= Beginning of Section =
(** The nonce recomputed from the stored key, epoch bound and randomness,
    when all three are stored and the SDK accepts them. *)
Definition rederived_nonce `{Client.ZkLoginSdk} (b : Client.Browser) : option string :=
  match Client.sessionStorage b !! Client.EPHEMERAL_PRIVATE_KEY,
        Client.sessionStorage b !! Client.MAX_EPOCH,
        Client.sessionStorage b !! Client.RANDOMNESS with
  | Some key, Some maxEpoch, Some randomness =>
      match Client.fromSecretKey key with
      | inr keypair =>
          match Client.generateNonce (Client.getPublicKey keypair)
                  (Number_of_string maxEpoch) randomness with
          | inr nonce => Some nonce
          | inl _ => None
          end
      | inl _ => None
      end
  | _, _, _ => None
  end.

(** Both nonce checks: the stored nonce and the recomputed nonce are each
    strictly equal to the nonce of the token. *)
Definition nonce_verified `{Client.ZkLoginSdk} (b : Client.Browser)
    (tokenNonce : JSValue) : bool :=
  Client.strict_eq (Client.sessionStorage b !! Client.NONCE) tokenNonce
  && match rederived_nonce b with
     | Some nonce => Client.strict_eq (Some nonce) tokenNonce
     | None => false
     end.

(** The session binding is stored: key, epoch bound and randomness are
    present and not empty. *)
Definition binding_stored (b : Client.Browser) : bool :=
  negb (falsy_item (Client.sessionStorage b !! Client.EPHEMERAL_PRIVATE_KEY))
  && negb (falsy_item (Client.sessionStorage b !! Client.MAX_EPOCH))
  && negb (falsy_item (Client.sessionStorage b !! Client.RANDOMNESS)).

(** Two browsers that sent the same requests and hold the same storage,
    the one-shot flag [salt_backup_sent] apart. *)
Definition agree_but_flag (b1 b2 : Client.Browser) : Prop :=
  Client.calls b1 = Client.calls b2
  /\ Client.localStorage b1 = Client.localStorage b2
  /\ delete Client.SALT_BACKUP_SENT (Client.sessionStorage b1)
     = delete Client.SALT_BACKUP_SENT (Client.sessionStorage b2).

(** Two computations that, started in browsers related by [P], end with
    the same outcome in browsers related by [Q]. *)
Definition related {A} (P : Client.Browser -> Client.Browser -> Prop)
    (m1 m2 : Client.M A) (Q : Client.Browser -> Client.Browser -> Prop) : Prop :=
  forall b1 b2, P b1 b2 -> fst (m1 b1) = fst (m2 b2) /\ Q (snd (m1 b1)) (snd (m2 b2)).

(** What [executeZkLoginTransaction] loads before it builds the signature:
    the six stored items, the parsed proof and claims, the reloaded key
    pair, and the bytes and signature of the signed transaction. *)
Record Loaded : Type := mkLoaded {
  key : string;
  maxEpoch : string;
  proofText : string;
  userSalt : string;
  jwtText : string;
  address : string;
  zkProof : JSON;
  decodedJwt : JSON;
  keypair : Client.Keypair;
  bytes : string;
  userSignature : string;
}.

(** The item is stored and is not the empty string. *)
Definition holds (b : Client.Browser) (item value : string) : Prop :=
  Client.sessionStorage b !! item = Some value /\ String.eqb value "" = false.

(** The browser holds an authenticated session that loads as [s], and the
    transaction signs. *)
Definition loaded `{JsonCodec} `{Client.ZkLoginSdk} (env : Client.Env)
    (tx : Client.Transaction) (b : Client.Browser) (s : Loaded) : Prop :=
  holds b Client.EPHEMERAL_PRIVATE_KEY (key s)
  /\ holds b Client.MAX_EPOCH (maxEpoch s)
  /\ holds b Client.ZK_PROOF (proofText s)
  /\ holds b Client.USER_SALT (userSalt s)
  /\ holds b Client.DECODED_JWT (jwtText s)
  /\ holds b Client.ZKLOGIN_ADDRESS (address s)
  /\ JSON_parse (proofText s) = inr (zkProof s)
  /\ JSON_parse (jwtText s) = inr (decodedJwt s)
  /\ Client.fromSecretKey (key s) = inr (keypair s)
  /\ Client.sign_response env (Client.setSender (address s) tx) (keypair s)
     = inr (bytes s, userSignature s).


(** The wrapped error of [executeZkLoginTransaction]. *)
Definition execution_failure {A} (e : Exn) : Client.Outcome A :=
  Client.Thrown (Error ("Failed to execute transaction: " ++ message_or "Unknown error" e)).


(** The five inputs of a proof request. *)
Definition proof_inputs : list string :=
  ["jwt"; "extendedEphemeralPublicKey"; "maxEpoch"; "jwtRandomness"; "salt"].

End Inv.

(** Sessions of the sample world, as they load. *)
Module Fixtures.
Import JS.

Definition alice_session (bound : string) (claims : JSON) : Inv.Loaded :=
  Inv.mkLoaded "suiprivkey-k1" bound (Sample.render Sample.the_proof) "123456789"
    (Sample.render claims) "0xh.alice.s-123456789" Sample.the_proof claims
    (Client.Ed25519Keypair "k1") "bytes-split-and-transfer" "signature-k1".

(** The value of a call that did not throw. *)
Definition sign_of (r : Exn + string) : option string :=
  match r with
  | inr signature => Some signature
  | inl _ => None
  end.

End Fixtures.

(* ===================================================================== *)
(** * Reasoning about one run                                             *)
(* ===================================================================== *)

Module Run.
Import JS Client.

(** [Q] holds of the outcome and of the browser in which [m] ends when
    started in [b]. *)
Definition wp {A} (m : M A) (Q : Outcome A -> Browser -> Prop) (b : Browser) : Prop :=
  Q (fst (m b)) (snd (m b)).

(** The requests a computation added to those of [b]. *)
Definition sent (b after : Browser) (new : list Call) : Prop :=
  calls after = (calls b ++ new)%list.

(** Storage is as it was. *)
Definition same_storage (b after : Browser) : Prop :=
  sessionStorage after = sessionStorage b /\ localStorage after = localStorage b.

(** [url.searchParams.get(name)]. *)
Fixpoint search_param (name : string) (params : list (string * string)) : option string :=
  match params with
  | [] => None
  | (k, v) :: rest => if String.eqb name k then Some v else search_param name rest
  end.

(** The items of the session binding, which [prepareLogin] writes. *)
Definition BINDING_KEYS : list string :=
  [EPHEMERAL_PRIVATE_KEY; MAX_EPOCH; RANDOMNESS; NONCE].

(** The items of an authenticated session that only a completed login
    writes. *)
Definition AUTHENTICATED_KEYS : list string := [ZK_PROOF; DECODED_JWT; ZKLOGIN_ADDRESS].

(** The requests one login may send, in order: the salt request, then at
    most one backup request, then at most one proof request; the proof
    request carries the token, the stored bound and randomness of [b], and
    the salt that went into the backup. *)
Definition login_requests (token : string) (b : Browser) (new : list Call) : Prop :=
  let proves jwt maxEpoch jwtRandomness :=
    jwt = token
    /\ maxEpoch = Number_of_string (default "" (sessionStorage b !! MAX_EPOCH))
    /\ jwtRandomness = default "" (sessionStorage b !! RANDOMNESS) in
  match new with
  | [] => True
  | [FetchSalt t] => t = token
  | [FetchSalt t; FetchSaltBackup _ _ _ _] => t = token
  | [FetchSalt t; FetchZkProof jwt _ maxEpoch jwtRandomness _] =>
      t = token /\ proves jwt maxEpoch jwtRandomness
  | [FetchSalt t; FetchSaltBackup _ _ backedUp _;
     FetchZkProof jwt _ maxEpoch jwtRandomness salt] =>
      t = token /\ backedUp = salt /\ proves jwt maxEpoch jwtRandomness
  | _ => False
  end.

(** What a login that returned [address] and [decoded] has established:
    the binding of [b] it verified, the salt and the proof it obtained,
    and where it stored them. *)
Definition logged_in `{JsonCodec} `{ZkLoginSdk} (env : Env) (token : string)
    (b : Browser) (address : string) (decoded : JSON) (after : Browser) : Prop :=
  exists key maxEpoch keypair salt proofResponse proof,
    jwtDecode token = inr decoded
    /\ sessionStorage b !! EPHEMERAL_PRIVATE_KEY = Some key
    /\ String.eqb key "" = false
    /\ sessionStorage b !! MAX_EPOCH = Some maxEpoch
    /\ String.eqb maxEpoch "" = false
    /\ fromSecretKey key = inr keypair
    /\ jwtToAddress token salt = inr address
    /\ ok proofResponse = true
    /\ json proofResponse = inr proof
    /\ sessionStorage after !! EPHEMERAL_PRIVATE_KEY = Some key
    /\ sessionStorage after !! MAX_EPOCH = Some maxEpoch
    /\ sessionStorage after !! ZK_PROOF = Some (JSON_stringify proof)
    /\ sessionStorage after !! USER_SALT = Some (value_to_string salt)
    /\ sessionStorage after !! DECODED_JWT = Some (JSON_stringify decoded)
    /\ sessionStorage after !! ZKLOGIN_ADDRESS = Some address
    /\ localStorage after !! ("zklogin_salt_" ++ value_to_string (field decoded "sub"))
       = Some (value_to_string salt).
= End of Section =
- WHAT THE EXERCISE ASKS -
Exactly as written, repeat the lines from the start of the listing through the line containing "(** Two computations", both included.

- RESPONSE -
(** The nonce recomputed from the stored key, epoch bound and randomness,
    when all three are stored and the SDK accepts them. *)
Definition rederived_nonce `{Client.ZkLoginSdk} (b : Client.Browser) : option string :=
  match Client.sessionStorage b !! Client.EPHEMERAL_PRIVATE_KEY,
        Client.sessionStorage b !! Client.MAX_EPOCH,
        Client.sessionStorage b !! Client.RANDOMNESS with
  | Some key, Some maxEpoch, Some randomness =>
      match Client.fromSecretKey key with
      | inr keypair =>
          match Client.generateNonce (Client.getPublicKey keypair)
                  (Number_of_string maxEpoch) randomness with
          | inr nonce => Some nonce
          | inl _ => None
          end
      | inl _ => None
      end
  | _, _, _ => None
  end.

(** Both nonce checks: the stored nonce and the recomputed nonce are each
    strictly equal to the nonce of the token. *)
Definition nonce_verified `{Client.ZkLoginSdk} (b : Client.Browser)
    (tokenNonce : JSValue) : bool :=
  Client.strict_eq (Client.sessionStorage b !! Client.NONCE) tokenNonce
  && match rederived_nonce b with
     | Some nonce => Client.strict_eq (Some nonce) tokenNonce
     | None => false
     end.

(** The session binding is stored: key, epoch bound and randomness are
    present and not empty. *)
Definition binding_stored (b : Client.Browser) : bool :=
  negb (falsy_item (Client.sessionStorage b !! Client.EPHEMERAL_PRIVATE_KEY))
  && negb (falsy_item (Client.sessionStorage b !! Client.MAX_EPOCH))
  && negb (falsy_item (Client.sessionStorage b !! Client.RANDOMNESS)).

(** Two browsers that sent the same requests and hold the same storage,
    the one-shot flag [salt_backup_sent] apart. *)
Definition agree_but_flag (b1 b2 : Client.Browser) : Prop :=
  Client.calls b1 = Client.calls b2
  /\ Client.localStorage b1 = Client.localStorage b2
  /\ delete Client.SALT_BACKUP_SENT (Client.sessionStorage b1)
     = delete Client.SALT_BACKUP_SENT (Client.sessionStorage b2).

(** Two computations that, started in browsers related by [P], end with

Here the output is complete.